__TASK TO CARRY OUT__:
Beneath this line are the data; copy exactly the part of them that opens with the line containing "[FeedMirror] between a" and closes with the line containing "of the state", and only that part.
++++++++++
(* ===== verification/Prelude.v ===== *)
(** * Vernier in Rocq

    Vernier watches the same asset on two markets of different chains, decides when
    buying on one and selling on the other pays, and carries out the operation: with
    inventory it holds on both sides, or stage by stage across a bridge.  This library
    models the part of it that decides and accounts (src/domain, src/core), the
    mathematics and the account decoders of the pools (src/adapters/market), the
    transaction manager, settlement and message decoding of the chain and bridge
    adapters (src/adapters/chain, src/adapters/crosschain), and the services of the live
    runtime that keep state of their own (src/runtime), and proves it correct.

    ** The parts and how they interact

    - Vocabulary (src/domain/market): [Amount] (token amounts and exact quantities),
      [Quote] (events, snapshots, quotes, conversions), [Registry] (the catalog).
    - Arbitrage (src/domain/arbitrage): [Arbitrage] (setups, costs, opportunities),
      [Windows] (the tracker of profitable periods), [Research] (the evaluator over
      strategies, src/core/research, and the records of simulations).
    - Pools: [Pools] (what a quote source promises), [ConstantProduct],
      [LiquidityCurve], and Uniswap V3 in [UniswapV3] (snapshot, reducer, quote) with
      its proofs in [UniswapSwap], [UniswapTraversal] and [UniswapLiquidity].  Orca:
      [OrcaWhirlpool] (state.go, swap.go, quoter.go) with its proofs in [OrcaSwap] and
      the account decoder [OrcaDecoder] (solana.go).  Meteora: [MeteoraDLMM] (state.go,
      protocol_quote.go, quoter.go) with its proofs in [MeteoraQuotes] and the account
      decoder [MeteoraDecoder] (solana.go).
    - Chains and bridges: [Bytes] and [Base58] (public keys and program addresses,
      src/adapters/chain/solana/pda.go), [EvmTxManager] (nonces, fees and broadcasts,
      src/adapters/chain/evm/txmanager.go), [Erc20Settlement] (what a receipt proves,
      erc20_settlement.go), [Wormhole] (VAAs and transfer messages,
      src/adapters/crosschain/wormholentt).
    - Market state (src/core/marketstate): [MarketState] turns the events of one
      market into snapshots through a protocol's reducer; [RouteMirror] composes
      mirrors; [UniswapMirror] is the instance for Uniswap V3; [RouteQuote] quotes along
      a route (src/adapters/quote/route, src/runtime/crosschain/routes.go).
    - Costs (src/core/costing): [Costing].
    - Strategies (src/core/strategy): [QuoteCache], [TwoMarket], [BestBuy] and
      [Prefunded] compare directions over quote sources; [LiveEvaluator] values one.
    - Sizing (src/core/sizing): [Sizing] (grids, ranges, exact outputs), [Split] with
      [SplitCurves] and [SplitSearch], [GridSplit] with [GridSearch] and
      [GridSchedule], and [RouteBuild], which turns an optimizer's result into the
      route allocation of [Allocation].
    - Live engine (src/core/live): [LiveEngine] runs discovery, validation,
      revaluation and execution; [RestorationGate] admits prefunded operations;
      [Allowances] approves spenders at the start.
    - Live runtime (src/runtime/livecanary): [LiveManager] plans an opportunity and runs
      one operation at a time (planner.go, forced.go, manager.go), [RuntimeGate] is the
      state of the process, [AsyncRestoration] returns the quote in the background under
      the restoration gate, [Refuel] buys gas under the runtime gate, [DynamicSlippage]
      computes the output floors.  [Scheduling] (src/runtime/research/trigger_gate.go,
      src/runtime/livecompare) decides when a trigger or a simulation runs.
    - Prefunded execution (src/core/saga): [Inventory] and [Execution] are the
      accounts and the durable state, [Saga] the planner, gate, executor, settlement
      coordinator and restart, [Confirmer] the confirmation of what was broadcast.
    - Dependent execution (src/core/saga, src/domain/execution/sequential.go):
      [Sequential] (plans), [SequentialPorts] (the ports), [SequentialEconomics],
      [SequentialExecutor], the abstract machine [SequentialMachine] and the proofs
      [SequentialRuns] and [SequentialParallel] that the executor implements it, and
      [SequentialRecovery], which resumes an operation after a restart.

    The calls go the way they do in the code: a strategy asks sources (or the quote
    cache) about the snapshots of mirrors, with sizes from a grid and costs from a cost
    source; the engine evaluates, plans and validates, and calls the executor, which
    reserves inventory, commits, broadcasts and leaves the rest to the settlement
    coordinator.  Components meet in type classes: [QuoteSource], [Quoting] and [Answers]
    between strategies and sources, [Reducer] between a mirror and a protocol,
    [FeedMirror] between a route and its children, [OperationalStore] and [TxManagers]
    between the saga and its ports, [OpportunityStore], [TypedErrors] and [RangeOrder].
    What a call does to the outside is a trace of events ([EventLog]): a call has [Noted] one,
    is [Silent], or [Emits] a list that a predicate describes.

    ** How code is translated

    An operation is a function with the code's name, a method carrying its type's name
    where two would clash.  [res] below is a Go result: a value, an error or a panic.
    A method that changes its receiver, or code that uses stores and networks, is a call
    of the state monad [ST]; a critical section is one step.  [*big.Int] is [Z], or
    [option Z] where the code can see nil, [*big.Rat] is [Qc]; machine integers are [Z]
    with the conversions that can wrap written out.  Strings carry the identifiers,
    digests and enumerations of the code; the zero digest is the empty string.  Maps
    are [gmap]s; a [range] over a map follows [RangeOrder], an arbitrary order of its
    entries.  Times are numbers of nanoseconds with 0 for the zero time.  Of error
    messages the format is kept, not its arguments; [errors.As] is the class
    [TypedErrors].

    Parameters stand for what is outside src/: [sha256] and the RFC 3339 printer, the
    clock, identity generators, the context's error, quote services and chains behind
    ports, and the order in which goroutines run ([spawn], [schedule], [first]).
    Theorems about the outside world state the law they need as a hypothesis, and a
    witness satisfies it with a concrete port.

    ** Loops and bounds

    Loops over data are structural.  The others take fuel, and a theorem says it is
    enough: the 257 doublings of [raise_high] and the halvings of [narrow_fuel] reach the
    smallest input ([MinimumInputForOutput_smallest]); [swap_loop] has the code's own bound
    [maxSteps], never exhausted on a valid snapshot ([quoteExactInput_terminates]); the
    binary search of [search_go] ends within the length of its list; the repeated attempts
    of the engine end with the context ([Engine_Evaluate_returns]); the stage loop of the
    sequential executor ends within [loop_bound] iterations ([Execute_refines_machine]).
    [OrcaWhirlpool.swap_fuel], the number of ticks and two more, is never exhausted
    ([swap_covers]); the verification loop of the allowances has one more pass than its
    deadline has intervals ([Ensure_grants]).  The recovery loop may retry for ever by
    design: its fuel is a number of iterations and its theorem holds of every number.

    ** What the theorems show

    - Accounts: reservations never exceed what is available and every call keeps the
      invariant of the inventory ([inventory_runs_keep_invariant], [Reserve_safe],
      [Settle_applies_once]); an execution sends nothing before the store has committed
      its operation, releases what it did not use and holds what it may have used
      ([Execute_releases_or_holds], [Observe_settles_verified],
      [Confirm_observes_bound_evidence], [restoration_gate_admits]).
    - Dependent operations: the executor refines a machine that never sends a stage
      twice that may have had an effect and ends once ([Execute_refines_machine],
      [Execute_never_resends], [Execute_ends_once], [executePrefundedParallel_phases]); a
      recovery never attempts a settled stage again and completes only settled routes
      ([resume_never_repeats]); realized economics are exact
      ([calculateParallelEconomics_exact]).
    - Decisions: the engine only executes what is profitable at its validated quotes
      ([EvaluateBatch_best], [Value_exact]); strategies try their whole grid, value each
      size exactly at its quotes and select a best one, and their cache is invisible
      ([TwoMarket_Evaluate_selects], [TwoMarket_cache_transparent],
      [BestBuy_selects_best], [Prefunded_Evaluate_selects]).
    - Sizing: optimizers conserve their input, value it at the curves, are optimal over
      their grids and do not depend on their schedule ([OptimizeTwoStageSplit_sound],
      [OptimizeTwoStageSplitGrid_optimal], [grid_schedule_irrelevant]), and lead to routes
      that can be executed ([optimized_route_executable], [Validate_iff_conserves]).
    - Live runtime: interleaved callers buy gas one at a time, within the policy and
      never after doubt ([purchases_exclusive]); the transitions of the process form one
      valid path ([transitions_path]); unfinished returns hold the gate over restarts
      ([restorations_durable]); a plan commits to the opportunity and the configuration
      ([Plan_commits]) and operations stay within their limit ([operations_limited]);
      simulations serve the newest request ([coordinator_serves_newest]); floors and
      approvals are exact ([trigger_first_floor], [Ensure_grants]).
    - Chains and bridges: no nonce is used again while a transaction with it is
      in flight, as far as the answers of the endpoints tell a timeout or a cancellation
      from a refusal ([nonces_never_reused]), the verdict of a fan-out does not depend on
      the order of its answers ([Broadcast_verdict]), a receipt settles
      what its transfers show ([DecodeReceipt_exact]), messages are parsed exactly
      ([ParseVAA_exact], [NTTMessage_exact], [TrimTransferAmount_exact]), accounts are read
      back as they are laid out ([tick_array_round_trip], [bin_array_round_trip],
      [DecodeAccountBatch_publishes]).
    - Pools: the input of an exact output yields at least that output, in Whirlpools
      ([swap_covers], [swap_sound]) and in Meteora pools that charge a fee of at most one
      half on the input of bins of 64 bits ([quoteExactOut_covered]), whose quotes are
      routes of fair fills ([quoteExactIn_route]); quotes spend the
      input, round against the trader and keep the pool whole ([quoteExactInput_sound],
      [quote_keeps_active], [Quote_keeps_product], [ExactOutputRate_covered]); reducers keep snapshots valid and undo each other
      ([Reduce_valid], [Reduce_keeps_active], [Reduce_mint_burn]).
    - Market state: mirrors publish valid snapshots under growing versions, in order
      ([mirror_versions], [monotonic_never_back], [route_composes], [mirror_quotes_answer]);
      a route is quoted by a chain of answers of its hops ([route_quotes_chain]);
      windows are those the store accepted and hold the best candidate it accepted
      ([windows_track_best]).

    ** Simplifications

    Durations and traces that are only measured are left out.  Trimming of blank
    strings knows the ASCII spaces only.  Goroutines that share nothing mutable run in
    list order; those that share a lock run as atomic steps in an arbitrary order.
    Within one call the context's error is fixed unless the code asks it repeatedly.

    ** Not modelled

    Network and storage clients (RPC of chains, bridge and quote services, feeds, SQLite,
    notifications), transaction construction, signing and ABI encoding are I/O and
    third-party encodings.  The rest of the runtimes, the canaries and the commands
    compose the components, read configuration and report.  Of the pool adapters the
    on-chain readers are RPC, and Aerodrome, Uniswap V2 and V4 feed their states into the
    pool models above. *)
From stdpp Require Export base gmap strings list pretty numbers sorting.
From Stdlib Require Import ZArith Lia.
++++++++++
__RESULT FOR THIS TASK__:
    [FeedMirror] between a route and its children, [OperationalStore] and [TxManagers]
    between the saga and its ports, [OpportunityStore], [TypedErrors] and [RangeOrder].
    What a call does to the outside is a trace of events ([EventLog]): a call has [Noted] one,
    is [Silent], or [Emits] a list that a predicate describes.

    ** How code is translated

    An operation is a function with the code's name, a method carrying its type's name
    where two would clash.  [res] below is a Go result: a value, an error or a panic.
    A method that changes its receiver, or code that uses stores and networks, is a call
    of the state monad [ST]; a critical section is one step.  [*big.Int] is [Z], or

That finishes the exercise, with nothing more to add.